Les barrages s'éternisent (surtout) en Wallonie

Pourquoi faut-il que les actions des transporteurs routiers se déroulent presque exclusivement en Wallonie?

Les barrages s’éternisent (surtout) en Wallonie
blocages camions ©EdA

Si chaos il doit y avoir dans ce pays, certains sont plus concernés que d'autres. "En Flandre, il n'y a rien! " constate, un peu énervé, Vincent Reuter, le patron de l'Union wallonne des entreprises.

Hier, on comptait en effet encore une vingtaine de barrages "taxe kilométrique" en Wallonie. Rien en Flandre. Ou presque rien: en province d'Anvers, des camions bloquaient tout de même l'E34 Eindhoven-Anvers à la frontière Mol-Postel et dans la zone entre Anvers et Breda.

Vincent Reuter reste néanmoins convaincu que blocages, barrages ou grèves, "c'est une spécialité wallonne!"

Une question de culture? Ou une exposition différente à la taxe, selon le profil des entreprises au nord et au sud du pays?

"La tête près du bonnet"

On le sait, les petites entreprises de transport n'encaissent pas la nouvelle taxe kilométrique avec la même souplesse que les plus grandes.

"C'est vrai, mais c'est un cliché de penser qu'il y a une différence dans le secteur du transport en Flandre et en Wallonie", commente Michaël Reul, secrétaire général de l'Union professionnelle du transport et de la logistique, l'UPTR.

" Les entreprises présentent exactement la même structure au nord comme au sud: on a le plus souvent affaire à des PME familiales. La moyenne du nombre de camions par entreprise en Belgique est de 6: une moyenne de 7 en Flandre et de 5 en Wallonie", précise-t-il.

"On ne peut pas nier que les plus petites entreprises sont touchées aussi en Flandre", confirme Vincent Reuter. " Mais non, décidément, en Wallonie, c'est une question de culture", insiste-t-il.

Michaël Reul ne le contredit pas sur ce point. "Ils sont plus légalistes en Flandre. En Wallonie, on a la tête plus près du bonnet, on est plus réactif. Ceci dit, en Flandre, certains se demandent quand même pourquoi ça ne démarre pas. Ils attendent peut-être un leader ou un déclencheur… D'autant que, il faut être honnête, il n'y a qu'en Wallonie que le gouvernement propose des compensations à hauteur de 23 millions. Rien à Bruxelles, rien en Flandre", admet le secrétaire général de l'UPTR.

TLV, Febetra, UPTR…

Et puis, sur les trois principales fédérations de transporteurs, deux ont pris l'option de s'aligner une fois la taxe votée et entrée en vigueur: Transport en Logistiek Vlaanderen et la Febetra, une fédération "historiquement plus forte à Anvers", considère Michaël Reul. L'UPTR est quant à elle historiquement liégeoise, nationale depuis 2000.

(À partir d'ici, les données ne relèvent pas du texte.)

(** *** Starting *)

(** A path as its directory and the name in it. *)
Definition to_path (s : str) : Path :=
  match rsplit_once 47 s with
  | Some (d, f) => {| directory := d; file_name := f |}
  | None => {| directory := []; file_name := s |}
  end.
Definition new_follower (chain : IndexedChain S) (now : Z) : Follower S N :=
  {| fo_chain := chain; fo_last_refresh := now; fo_task := RefreshWaits; fo_wake := notify_default;
     fo_announced := [] |}.
Definition new_poller : Poller N :=
  {| po_index := index_empty; po_task := PollWaits; po_wake := notify_default |}.
(** [Server::new], and the endpoints its broadcasts go to. *)
Definition server_new (now : Z) (fates : io_fate * io_fate) (fs : FileSystem)
    : stM W start_error (Rn * option TorTargets) :=
  '(adapter, now') ← st_map_err StartChain (chain_adapter_open config now);
  n ← st_get;
  tip ← st_lift (map_err StartChain (chain_tip (ad_chain adapter) n));
  _ ← st_lift (map_err (λ _, StartMonitor)
         (monitor_new (F := F) (to_path (monitor_path config)) now fates fs).1);
  targets ← st_lift (map_err StartTor (server_tor_push config));
  mret ({| rn_serving := true; rn_now := now; rn_follower := new_follower (ad_chain adapter) now';
           rn_poller := new_poller; rn_rawblock := None; rn_rawtx := None;
           rn_clients := {| sv_changes := channel {| ch_tip := tip; ch_mempool := 0 |};
                            sv_sessions := ∅; sv_monitor := monitor_default; sv_tls := false |} |},
        targets).
(** [run], up to its loop; [tcp_binds] and [tls_binds] say whether the listeners
    get their addresses. The listener of the REST API is in [RestServe]. *)
Definition tls_starts (tls_binds : bool) : outcome start_error bool :=
  match tls_listen config with
  | None => Ok false
  | Some _ =>
      cert ← expect "called `Option::unwrap()` on a `None` value" (tls_cert config);
      key ← expect "called `Option::unwrap()` on a `None` value" (tls_key config);
      _ ← map_err StartTls (load_server_config file_open cert key);
      mret tls_binds
  end.
Definition server_run (tcp_binds tls_binds : bool) (s : Rn) : outcome start_error Rn :=
  _ ← (if tcp_binds then Ok tt else Err StartTcp);
  tls ← tls_starts tls_binds;
  mret {| rn_serving := rn_serving s; rn_now := rn_now s;
          rn_follower := spawn_secondary_refresh_task (secondary_refresh_interval config) (rn_follower s);
          rn_poller := spawn_mempool_poll_task (mempool_poll_interval config) (rn_poller s);
          rn_rawblock := (λ _, ZmqConnects) <$> zmq_rawblock config;
          rn_rawtx := (λ _, ZmqConnects) <$> zmq_rawtx config;
          rn_clients := {| sv_changes := sv_changes (rn_clients s);
                           sv_sessions := sv_sessions (rn_clients s);
                           sv_monitor := sv_monitor (rn_clients s); sv_tls := tls |} |}.

(** [main], with a configuration that was parsed, up to that loop. *)
Definition main (now : Z) (fates : io_fate * io_fate) (fs : FileSystem) (tcp_binds tls_binds : bool)
    : stM W main_error (Rn * option TorTargets) :=
  _ ← st_lift (map_err InvalidConfig (validate config));
  '(server, targets) ← st_map_err CreateServer (server_new now fates fs);
  server ← st_lift (map_err RunServer (server_run tcp_binds tls_binds server));
  mret (server, targets).

(** *** Turns *)

Definition on_follower (f : Follower S N → option (Follower S N)) (s : Rn) : option Rn :=
  (λ x, {| rn_serving := rn_serving s; rn_now := rn_now s; rn_follower := x; rn_poller := rn_poller s;
           rn_rawblock := rn_rawblock s; rn_rawtx := rn_rawtx s; rn_clients := rn_clients s |})
    <$> f (rn_follower s).
Definition on_poller (f : Poller N → option (Poller N)) (s : Rn) : option Rn :=
  (λ x, {| rn_serving := rn_serving s; rn_now := rn_now s; rn_follower := rn_follower s; rn_poller := x;
           rn_rawblock := rn_rawblock s; rn_rawtx := rn_rawtx s; rn_clients := rn_clients s |})
    <$> f (rn_poller s).
Definition on_clients (f : Clients F TX RX → option (Clients F TX RX)) (s : Rn) : option Rn :=
  (λ x, {| rn_serving := rn_serving s; rn_now := rn_now s; rn_follower := rn_follower s;
           rn_poller := rn_poller s; rn_rawblock := rn_rawblock s; rn_rawtx := rn_rawtx s;
           rn_clients := x |}) <$> f (rn_clients s).
Definition set_serving (b : bool) (s : Rn) : Rn :=
  {| rn_serving := b; rn_now := rn_now s; rn_follower := rn_follower s; rn_poller := rn_poller s;
     rn_rawblock := rn_rawblock s; rn_rawtx := rn_rawtx s; rn_clients := rn_clients s |}.
Definition advance (nanos : Z) (s : Rn) : Rn :=
  {| rn_serving := rn_serving s; rn_now := rn_now s + nanos; rn_follower := rn_follower s;
     rn_poller := rn_poller s; rn_rawblock := rn_rawblock s; rn_rawtx := rn_rawtx s;
     rn_clients := rn_clients s |}.
Definition set_zmq (rawblock rawtx : option zmq_task) (s : Rn) : Rn :=
  {| rn_serving := rn_serving s; rn_now := rn_now s; rn_follower := rn_follower s;
     rn_poller := rn_poller s; rn_rawblock := rawblock; rn_rawtx := rawtx; rn_clients := rn_clients s |}.

(** The callbacks of [spawn_zmq_tasks]. *)
Definition block_announced (s : Rn) : option Rn :=
  on_poller (λ p, Some (wake_poller p)) s ≫= on_follower (λ f, Some (schedule_refreshes (rn_now s) f)).
Definition tx_announced (s : Rn) : option Rn := on_poller (λ p, Some (wake_poller p)) s.

(** One turn of one task; [None]: it cannot take it now. *)
Definition turn (e : event S W F) (s : Rn) : option Rn :=
  match e with
  | Elapse nanos => if 0 <=? nanos then Some (advance nanos s) else None
  | PrimaryWrites p =>
      on_follower (λ f, Some {|
        fo_chain := with_store (fo_chain f)
                      (with_db (store (fo_chain f)) (primary_writes p (db (store (fo_chain f)))));
        fo_last_refresh := fo_last_refresh f; fo_task := fo_task f; fo_wake := fo_wake f;
        fo_announced := fo_announced f |}) s
  | RefreshStart w => on_follower (refresh_start (rn_now s) w) s
  | RefreshEnd n => on_follower (refresh_end (rn_now s) n) s
  | PublishTip n =>
      match fo_task (rn_follower s) with
      | RefreshPublishes =>
          s ← on_clients (λ c, Some (with_changes (publish_tip n (fo_chain (rn_follower s))
                                                     (sv_changes c)) c)) s;
          on_follower (λ f, Some (with_task RefreshWaits f)) s
      | _ => None
      end
  | PollStart w => on_poller (poll_start (rn_now s) w) s
  | PollEnd contents tx_raw => on_poller (poll_end recent_cap contents tx_raw) s
  | PollTell =>
      '(p, tx) ← poll_tell (rn_poller s) (sv_changes (rn_clients s));
      s ← on_poller (λ _, Some p) s;
      on_clients (λ c, Some (with_changes tx c)) s
  | PollWake => on_poller (poll_wake (rn_now s)) s
  | RawBlock e =>
      t ← rn_rawblock s;
      '(t, called) ← zmq_turn (lit "rawblock") (rn_now s) e t;
      let s := set_zmq (Some t) (rn_rawtx s) s in
      if called : bool then block_announced s else Some s
  | RawTx e =>
      t ← rn_rawtx s;
      '(t, called) ← zmq_turn (lit "rawtx") (rn_now s) e t;
      let s := set_zmq (rn_rawblock s) (Some t) s in
      if called : bool then tx_announced s else Some s
  | AnnouncementTurn i => on_follower (announcement_turn (rn_now s) i) s
  | Connect id peer => on_clients (connect config (rn_now s) id peer) s
  | AcceptFails | Shutdown => Some (set_serving false s)
  | TlsConnect id peer =>
      if sv_tls (rn_clients s) then on_clients (connect config (rn_now s) id peer) s else None
  | TlsHandshakeFails => Some s
  | TlsAcceptFails =>
      on_clients (λ c, Some {| sv_changes := sv_changes c; sv_sessions := sv_sessions c;
                               sv_monitor := sv_monitor c; sv_tls := false |}) s
  | SessionTurn id e =>
      on_clients (client_turn config rpc tor_push adapter_error_text rpc_error_text tor_error_text
                    version_error_text protocol_error_text strings_to_vec mode id e) s
  | SessionMonitor id e => on_clients (client_monitor (rn_now s) id e) s
  end.
(** When [main] has returned nothing runs. *)
Definition step (e : event S W F) (s : Rn) : option Rn := if rn_serving s then turn e s else None.
Fixpoint run (es : list (event S W F)) (s : Rn) : option Rn :=
  match es with [] => Some s | e :: es => s ← step e s; run es s end.
End running.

"Bref, les transporteurs wallons entendent deux messages: celui de l'UPTR, contre la taxe, et celui de la Febetra, désormais "pour". Et chacun se fait sa religion. En Flandre, ils ont le message des trois fédérations, dont deux disent qu'il faut accepter la taxe, répercuter les coûts."

"Ils manquent de réaction"

Et en effet même si l'Union n'est pas à proprement parler à l'origine de la mobilisation en Wallonie (" L'UPTR est dépassée par les événements, on ne s'en cache pas"), elle reste seule à protester contre la redevance.

"On peut juger que c'est une bonne position ou pas… Mais c'est notre ADN. Nous sommes un groupe de pression. Je reproche à mes collègues de manquer de réaction. On a encore eu une réunion avec Satellic lundi de 19 heures à 1 heure du matin sur les problèmes techniques du boîtier. Quand on nous parle "d'erreurs relatives", moi, j'entends "erreurs". Pas "relatives"", dit-il.

"Ça fait des mois qu'on travaille sur ce dossier. On ne peut pas admettre l'entrée en vigueur du système tant qu'il bugge… " maintient Michaël Reul.